Melody sat back in the recliner, glancing over at the television, which Andy switched over to old cartoon reruns. If he wasn’t playing video games then he was watching cartoons, the perpetual man child. Maybe her parents were right about one thing.
CHAPTER 11
Jessie spent the summer working long hours at both the grocery store and the diner. She figured that Ellie’s three months off from dance would be as good a time as any to bank some extra money and make sure they’d have enough to cover a full year of dance lessons. She’d balked when Mary Beth suggested that Ellie should take private lessons, but she’d quietly decided to start saving toward that goal in case Ellie really got into ballet and Mary Beth still
thought she’d be advanced enough to catch up with the intermediate class this year.
Besides, the busier she kept herself, the less time there was to think about what had happened between her and Melody in the parking lot at the recital. She walked outside and the moment she saw Melody, Jessie turned into a dumb teenage girl. What was that all about? There had definitely been sparks, and she hadn’t stopped feeling guilty about that fact ever since.
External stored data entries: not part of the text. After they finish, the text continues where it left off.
Lemma replay_pipeline_state_single stored c c' made :
  replay_pipeline_state stored c = Some (c', made) ->
  shaders_untranslated c ->
  c' = c /\ made = false.
Proof.
  unfold replay_pipeline_state. intros H Hinv.
  rewrite (resolve_vertex_shader_single c _ Hinv) in H.
  destruct (find_pipeline_state _ _ _ _) as [[found|]|]; cbn in H;
    [injection H as <- <-; auto| |discriminate].
  injection H as <- <-; auto.
Qed.

Lemma pipeline_storage_loop_single records : forall valid_bytes c created r,
  pipeline_storage_loop records valid_bytes c created = Some r ->
  shaders_untranslated c ->
  r.1.2 = c /\ r.2 = created.
Proof.
  induction records as [|stored records IH]; intros vb c created r H Hinv;
    cbn in H.
  - injection H as <-. auto.
  - destruct (negb _); [injection H as <-; auto|].
    destruct (replay_pipeline_state stored c) as [[c' made]|] eqn:Hr;
      [|discriminate]. cbn in H.
    destruct (replay_pipeline_state_single _ _ _ _ Hr Hinv) as [-> ->].
    apply (IH _ _ _ _ H Hinv).
Qed.

Lemma create_queued_keeps queue : forall c c',
  create_queued queue c = Some c' ->
  pipeline_states_ c' = pipeline_states_ c /\
  shader_map_ c' = shader_map_ c /\
  shader_heap c' = shader_heap c /\
  next_object c' = next_object c /\
  translator_invocations c' = translator_invocations c /\
  pool c' = pool c /\
  storage c' = storage c /\
  edram_rov_used_ c' = edram_rov_used_ c.
Proof.
  induction queue as [|p queue IH]; intros c c' H; cbn in H.
  - injection H as <-. repeat split.
  - destruct (pipeline_heap c !! p) as [st|]; [|discriminate]. cbn in H.
    apply IH in H. exact H.
Qed.

Lemma shaders_untranslated_frame c c' :
  shader_map_ c' = shader_map_ c ->
  shader_heap c' = shader_heap c ->
  next_object c' = next_object c ->
  shaders_untranslated c -> shaders_untranslated c'.
Proof.
  unfold shaders_untranslated. intros -> -> ->. auto.
Qed.

Lemma load_pipeline_state_storage_single blocking data c r :
  load_pipeline_state_storage blocking data c = Some r ->
  shaders_untranslated c ->
  let c' := r.1.1.2 in
  shaders_untranslated c' /\
  translator_invocations c' = translator_invocations c /\
  pipeline_states_ c' = pipeline_states_ c /\
  r.1.2 = 0%nat.
Proof.
  unfold load_pipeline_state_storage. intros H Hinv.
  destruct (pipeline_state_storage_header_ok _ _);
    [|injection H as <-; cbn; auto].
  destruct (PipelineStoredDescription_of_bytes <$> _) as [|d ds];
    [injection H as <-; cbn; auto|].
  set (c1 := set_pool _ c) in H.
  destruct (pipeline_storage_loop (d :: ds) 12 c1 0) as [[[vb c2] created]|]
    eqn:Hloop; [|discriminate]. cbn [mbind option_bind] in H.
  destruct (pipeline_storage_loop_single _ _ _ _ _ Hloop) as [E1 E2];
    [exact Hinv|]. cbn in E1, E2. subst c2 created.
  unfold CreateQueuedPipelineStatesOnProcessorThread in H.
  destruct (create_queued _ c1) as [c3|] eqn:Hq; [|discriminate].
  cbn in H. injection H as <-. cbn.
  destruct (create_queued_keeps _ _ _ Hq) as (K1 & K2 & K3 & K4 & K5 & _).
  split_and!; try assumption; try reflexivity.
  intros h p Hm. cbn in Hm |- *. rewrite K2 in Hm. rewrite K3, K4.
  apply (Hinv h p Hm).
Qed.

(** X9. On a host with one logical processor the load starts no translation
    thread: [InitializeShaderStorage] on a cache whose shaders are
    untranslated (a cache with an empty shader map is one) never calls the
    translator, leaves every shader it loads untranslated, and makes no
    pipeline state of the stored descriptions, whatever the files hold. *)
Theorem single_processor_storage_loads_nothing_translated
    storage_root title_id blocking disk c c' disk' :
  InitializeShaderStorage storage_root title_id blocking disk c =
    Some (c', disk') ->
  shaders_untranslated c ->
  translator_invocations c' = translator_invocations c /\
  shaders_untranslated c' /\
  pipeline_states_ c' = pipeline_states_ c.
Proof.
  unfold InitializeShaderStorage. intros H Hinv.
  destruct (negb (CreateFolder storage_root));
    [injection H as <- <-; auto|].
  destruct (disk (ShaderStoragePath storage_root title_id)) as [shader_data|];
    [|injection H as <- <-; auto].
  set (c1 := set_storage _ (ShutdownShaderStorage c)) in H.
  destruct (load_shader_storage shader_data c1) as [[loaded data']|] eqn:Hl;
    [|discriminate]. cbn [mbind option_bind] in H.
  destruct (load_shader_storage_single _ _ _ _ Hl)
    as (I1 & I2 & I3 & _); [exact Hinv|].
  destruct (disk_write _ data' disk _) as [pipeline_data|].
  - set (c3 := set_storage _ (load_cache loaded)) in H.
    destruct (load_pipeline_state_storage blocking pipeline_data c3)
      as [[[[vb c4] created] pd']|] eqn:Hp; [|discriminate].
    cbn [mbind option_bind] in H. injection H as <- <-.
    destruct (load_pipeline_state_storage_single _ _ _ _ Hp)
      as (J1 & J2 & J3 & _); [exact I1|].
    subst c1 c3. cbn in I2, I3, J1, J2, J3 |- *.
    split_and!; [congruence|exact J1|congruence].
  - injection H as <- <-. subst c1. cbn in I2, I3 |- *.
    split_and!; assumption.
Qed.

End SingleProcessor.

Section PoolInvariant.
Context `{ext : Externals}.

(** What a step of a creation thread is, by where the thread stands. *)
Lemma thread_step_inv i s s' :
  thread_step i s = Some s' ->
  exists pc, sys_threads s !! i = Some pc /\
    match pc with
    | AtCheck =>
        s' = {| sys_cache :=
                  set_pool
                    (CreationThread_check (Z.of_nat i) (pool (sys_cache s))).1
                    (sys_cache s);
                sys_threads :=
                  <[i := match (CreationThread_check (Z.of_nat i)
                                  (pool (sys_cache s))).2 with
                         | ThreadReturn => Exited
                         | ThreadWait => AtCheck
                         | ThreadCreate ps => Creating ps
                         end]> (sys_threads s) |}
    | Creating ps =>
        exists st, pipeline_heap (sys_cache s) !! ps = Some st /\
          s' = {| sys_cache :=
                    set_pipeline_state_object ps
                      {| state :=
                           CreateD3D12PipelineState (sys_cache s)
                             (runtime_description st);
                         runtime_description := runtime_description st |}
                      (sys_cache s);
                  sys_threads := <[i := Finishing]> (sys_threads s) |}
    | Finishing =>
        s' = {| sys_cache :=
                  set_pool (CreationThread_done (pool (sys_cache s)))
                    (sys_cache s);
                sys_threads := <[i := AtCheck]> (sys_threads s) |}
    | Exited => False
    end.
Proof.
  unfold thread_step. intros H.
  destruct (sys_threads s !! i) as [pc|]; [|discriminate].
  exists pc. split; [reflexivity|]. cbn [mbind option_bind] in H.
  destruct pc as [|ps| |].
  - destruct (CreationThread_check _ _) as [p action]. injection H as <-.
    reflexivity.
  - destruct (pipeline_heap (sys_cache s) !! ps) as [st|]; [|discriminate].
    injection H as <-. eauto.
  - injection H as <-. reflexivity.
  - discriminate.
Qed.

Lemma CreationThread_check_cases i p :
  let r := CreationThread_check i p in
  creation_threads_ r.1 = creation_threads_ p /\
  creation_threads_shutdown_from_ r.1 = creation_threads_shutdown_from_ p /\
  ((creation_queue_ r.1 = creation_queue_ p /\
    creation_threads_busy_ r.1 = creation_threads_busy_ p /\
    (r.2 = ThreadReturn \/ r.2 = ThreadWait) /\
    (r.2 = ThreadWait -> creation_queue_ p = [])) \/
   (exists front,
      creation_queue_ p = front :: creation_queue_ r.1 /\
      creation_threads_busy_ r.1 = creation_threads_busy_ p + 1 /\
      r.2 = ThreadCreate front)).
Proof.
  unfold CreationThread_check, signal_creation_completion.
  destruct (creation_queue_ p) as [|front rest] eqn:Hq.
  - destruct (creation_completion_set_event_ p && _),
      (creation_threads_shutdown_from_ p <=? i); cbn; rewrite ?Hq;
      split_and!; auto; left; split_and!; auto; discriminate.
  - destruct (creation_threads_shutdown_from_ p <=? i).
    + destruct (creation_completion_set_event_ p && _); cbn; rewrite ?Hq;
        split_and!; auto; left; split_and!; auto; discriminate.
    + cbn. split_and!; auto. right. eauto.
Qed.

(** The creation threads keep the count of the busy ones right, whatever is
    queued; they start and stop no thread, leave the shutdown threshold, the
    table, the shaders and the storage alone, and take from the queue
    without adding to it. *)
Lemma thread_step_pool i s s' :
  thread_step i s = Some s' ->
  creation_threads_busy_ (pool (sys_cache s)) =
    Z.of_nat (count_busy (sys_threads s)) ->
  creation_threads_busy_ (pool (sys_cache s')) =
    Z.of_nat (count_busy (sys_threads s')) /\
  length (sys_threads s') = length (sys_threads s) /\
  creation_threads_ (pool (sys_cache s')) =
    creation_threads_ (pool (sys_cache s)) /\
  creation_threads_shutdown_from_ (pool (sys_cache s')) =
    creation_threads_shutdown_from_ (pool (sys_cache s)) /\
  (exists taken, creation_queue_ (pool (sys_cache s)) =
                 taken ++ creation_queue_ (pool (sys_cache s'))) /\
  same_maps (sys_cache s) (sys_cache s') /\
  next_object (sys_cache s') = next_object (sys_cache s).
Proof.
  intros H Hb. apply thread_step_inv in H as (pc & Hpc & H).
  pose proof (count_busy_insert (sys_threads s) i pc) as Hins.
  destruct pc as [|ps| |]; [| |
    |contradiction].
  - subst s'. cbn [sys_cache sys_threads].
    pose proof (CreationThread_check_cases (Z.of_nat i) (pool (sys_cache s)))
      as Hc. cbv zeta in Hc.
    destruct (CreationThread_check (Z.of_nat i) (pool (sys_cache s)))
      as [p' action]. cbn [fst snd] in *.
    rewrite length_insert, (Hins _ Hpc).
    unfold_setters. cbn [pool next_object].
    destruct Hc as (Ht & Hs & [(Hq & Hbusy & Ha & _)|(front & Hq & Hbusy & ->)]).
    + split_and!; auto; [|exists []; rewrite Hq; reflexivity|repeat split].
      rewrite Hbusy, Hb. destruct Ha as [-> | ->]; cbn; lia.
    + split_and!; auto; [|exists [front]; exact Hq|repeat split].
      rewrite Hbusy, Hb. cbn. lia.
  - destruct H as (st & Hst & ->). cbn [sys_cache sys_threads].
    rewrite length_insert, (Hins _ Hpc). unfold_setters. cbn.
    split_and!; auto; [lia|exists []; reflexivity|repeat split].
  - subst s'. cbn [sys_cache sys_threads].
    rewrite length_insert, (Hins _ Hpc). unfold CreationThread_done.
    unfold_setters. cbn.
    split_and!; auto; [lia|exists []; reflexivity|repeat split].
Qed.

Lemma threads_run_pool s s' :
  threads_run s s' ->
  creation_threads_busy_ (pool (sys_cache s)) =
    Z.of_nat (count_busy (sys_threads s)) ->
  creation_threads_busy_ (pool (sys_cache s')) =
    Z.of_nat (count_busy (sys_threads s')) /\
  length (sys_threads s') = length (sys_threads s) /\
  creation_threads_ (pool (sys_cache s')) =
    creation_threads_ (pool (sys_cache s)) /\
  creation_threads_shutdown_from_ (pool (sys_cache s')) =
    creation_threads_shutdown_from_ (pool (sys_cache s)) /\
  (exists taken, creation_queue_ (pool (sys_cache s)) =
                 taken ++ creation_queue_ (pool (sys_cache s'))) /\
  same_maps (sys_cache s) (sys_cache s') /\
  next_object (sys_cache s') = next_object (sys_cache s).
Proof.
  induction 1 as [s|i s s1 s2 Hstep _ IH]; intros Hb.
  - split_and!; auto; [exists []; reflexivity|repeat split].
  - destruct (thread_step_pool _ _ _ Hstep Hb)
      as (H1 & H2 & H3 & H4 & (t1 & H5) & (a1 & a2 & a3 & a4 & a5) & H7).
    destruct (IH H1)
      as (I1 & I2 & I3 & I4 & (t2 & I5) & (b1 & b2 & b3 & b4 & b5) & I7).
    split_and!; try congruence.
    + exists (t1 ++ t2). rewrite H5, I5, app_assoc. reflexivity.
    + repeat split; congruence.
Qed.

End PoolInvariant.

Section SubmissionProperties.
Context `{ext : Externals}.

Lemma CreateD3D12PipelineState_shader_heap c c' rd :
  shader_heap c' = shader_heap c ->
  CreateD3D12PipelineState c' rd = CreateD3D12PipelineState c rd.
Proof. unfold CreateD3D12PipelineState. intros ->. reflexivity. Qed.

Lemma pipeline_state_created_frame c c' p :
  shader_heap c' = shader_heap c ->
  pipeline_heap c' !! p = pipeline_heap c !! p ->
  pipeline_state_created c p -> pipeline_state_created c' p.
Proof.
  intros Hs Hp (st & Hst & Hc). exists st. rewrite Hp.
  split; [exact Hst|].
  rewrite (CreateD3D12PipelineState_shader_heap c c' _ Hs). exact Hc.
Qed.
Jessie felt sick whenever she thought about Melody and then thought of Steve. The way their sex life was – nonexistent - she’d be shocked to find out that Steve never looked at women. But Jessie couldn’t fathom life without him, and how much more complicated things would be if she had to juggle her jobs, Ellie’s education, dance lessons, and visitation with Steve on top of all that. Jessie wasn’t even sure if she could support the two of them on a pair of minimum wage jobs.
Even more than all of these hypothetical scenarios running through her head, though, Jessie was afraid because Melody had turned something on inside of her that she’d been trying very hard to keep turned off.
The moment her lips drew close, Jessie’s stomach stirred, her thighs got warm and tingly, and she felt something that she long ago wrote off as dead. It was the price she paid to maintain a civil, functional marriage with Steve and provide a good life for Ellie, and it had seemed like a pretty minor sacrifice to her until she met Melody.
Jessie always abided by that old adage, you can’t miss what you never had, and in the rare moments when she and Steve kissed and she felt nothing, she had tried to convince herself that kissing just wasn’t her thing. There were no fireworks or butterflies or any of the other cliché, stupid things that the people in movies and romance novels described, and eventually she and Steve stopped bothering with each other so none of it mattered anyway. There was no point in coming out about her sexuality, even to herself, when she was determined to keep her family together for the sake of her daughter. She could live without sex, and even without love, as long as she had Ellie to pour her heart into.